IPv6 and DNS

IPv6 DNS – It works for me….. but it shouldn’t.

When in my IPv6 environment I perform a test ping to, say, Google, it seems to work great:

ping6 ipv6.google.com
PING ipv6.google.com(2a00:1450:8006::6a) 56 data bytes
64 bytes from 2a00:1450:8006::6a: icmp_seq=1 ttl=55 time=49.3 ms
64 bytes from 2a00:1450:8006::6a: icmp_seq=2 ttl=55 time=44.6 ms
.
.
.

Which is lovely. But I then ask myself how the ping6 command actually gets to know that name ipv6.google.com lives at IPv6 global address 2a00:1450:8006::6a. How is the domain name being resolved?
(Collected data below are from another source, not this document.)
(** A file as written before keyword arguments were stored: without the
    group [tpcf_kwargs]. *)
Definition without_kwargs (file : h5file F) : h5file F :=
  mk_h5file (f_attrs file) (delete "tpcf_kwargs" (f_root file)).

(** A step leaves the files of other names alone, and does not remove
    the file of this name. *)
Definition local_to {A} (fname : string) (c : io (F:=F) A) : Prop :=
  forall fs : store F,
    (forall other, other <> fname -> (c fs).2 !! other = fs !! other)
    /\ (is_Some (fs !! fname) -> is_Some ((c fs).2 !! fname)).
End FileStatements.

(** ** The cross-mode loop, bin by bin *)

Section CrossLoop.
Context {F : Type} `{Num F}.

(** The bins the cross-mode loop goes through, in order, written as the
    pairs the log of calls uses. *)
Definition cross_pairs (n : nat) : list (nat * nat) :=
  (fun i => (i, i)) <$> range 0 n.

(** The columns of the bins that were not computed hold zero. *)
Definition untouched_zero2 (m : tmatrix F) (calls : list (nat * nat)) : Prop :=
  forall s i, s < depth m -> i < bins_of m ->
    (i, i) ∉ calls -> cell2 m s i = Some fzero.

Definition cross_zero_inv (n : nat) (b : builder (F:=F)) : Prop :=
  match b_locals b with
  | None => True
  | Some ms =>
      wf2 ms.1 /\ bins_of ms.1 = n /\ untouched_zero2 ms.1 (b_calls b)
  end.
End CrossLoop.

(** ** A small catalogue over the integers

    Integers with truncating division stand for the numbers; they serve
    for running the definitions on concrete inputs. *)

Module Demo.
(** The integer part of the decimal logarithm. *)
Fixpoint log10_fuel (fuel : nat) (z : Z) : Z :=
  match fuel with
  | 0 => 0%Z
  | S fuel' =>
      if (z <? 10)%Z then 0%Z else (1 + log10_fuel fuel' (z / 10))%Z
  end.

(** One half truncates to zero. *)
#[global] Instance Z_Num : Num Z := {|
  fzero := 0%Z;
  fone := 1%Z;
  fhalf := 0%Z;
  fadd := Z.add;
  fsub := Z.sub;
  fmul := Z.mul;
  fdiv := Z.div;
  of_nat := Z.of_nat;
  flt := Z.ltb;
  fle := Z.leb;
  feq := Z.eqb;
  fis_finite := fun _ => true;
  log10 := fun z => log10_fuel (S (Z.to_nat (Z.log2 z))) z;
  pow10 := fun z => (10 ^ z)%Z
|}.

(** Three host halos of 100, 1000 and 10000 particle masses and one
    sub-halo. *)
Definition halocat : halo_catalog Z :=
  mk_halocat
    [mk_halo 1 (-1) 100; mk_halo 2 (-1) 1000; mk_halo 3 (-1) 10000;
     mk_halo 4 1 500]%Z
    1%Z [1; 1; 1]%Z 0%Z "demo".

(** A stand-in for the conditional percentiles: ten times the halo id. *)
Definition ccp (halos : list (halo Z)) : list Z :=
  map (fun h => (halo_id h * 10)%Z) halos.

(** Positions are plain integers here. *)
Definition gals : list (galaxy Z Z) :=
  [mk_galaxy 1 100 "centrals" 11; mk_galaxy 2 1000 "centrals" 12;
   mk_galaxy 3 10000 "centrals" 13; mk_galaxy 3 10000 "satellites" 14;
   mk_galaxy 3 10000 "satellites" 15]%Z.

(** The same galaxies and one more, whose halo id 9 is the id of no
    halo. *)
Definition gals_orphan : list (galaxy Z Z) :=
  gals ++ [mk_galaxy 9 1000 "centrals" 16]%Z.

(** A callable that returns the sizes of its two samples. *)
Definition tpcf (c : tpcf_call Z) : result (pyval Z) :=
  Ok (PArr (mk_ndarray [2]
        [Z.of_nat (length (sample1 c));
         Z.of_nat (length (default [] (sample2 c)))])).

Definition opts (m : tmode) : tab_options Z :=
  mk_options m 50 "halo_mvir" false "halo_nfw_conc" 0%Z 2.

(** A callable in the manner of [delta_sigma]: it returns a pair, the
    bin centres and the profile. *)
Definition delta_sigma (c : tpcf_call Z) : result (pyval Z) :=
  Ok (PTuple [mk_ndarray [2] [5; 50]%Z;
              mk_ndarray [2]
                [Z.of_nat (length (sample1 c));
                 (2 * Z.of_nat (length (sample1 c)))%Z]]).

(** The same halos in a simulation whose particles are so massive
    that no halo holds 50 of them. *)
Definition halocat_coarse : halo_catalog Z :=
  mk_halocat (halo_table halocat) 1000%Z [1; 1; 1]%Z 0%Z "coarse".

(** A model with one central and one satellite expected in every
    halo. *)
Definition model : hod_model Z :=
  mk_model (fun xs _ => map (fun _ => 1%Z) xs)
           (fun xs _ => map (fun _ => 1%Z) xs).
And I find that I actually don’t know. I’m perfectly familiar with IPv4 DNS. So what’s going on here?

I’m cheating

I discover, upon investigation, that in fact I’m “cheating”. By that I mean that my attempt to set up a “pure” IPv6 environment (albeit in parallel with IPv4) that does not rely upon or touch IPv4 in any way has not been achieved – It turns out that my DNS is currently entirely dependent upon the existing IPv4 infrastructure! And before going ahead and trying to rectify that, it’s actually rather educational to understand how it is actually working at all.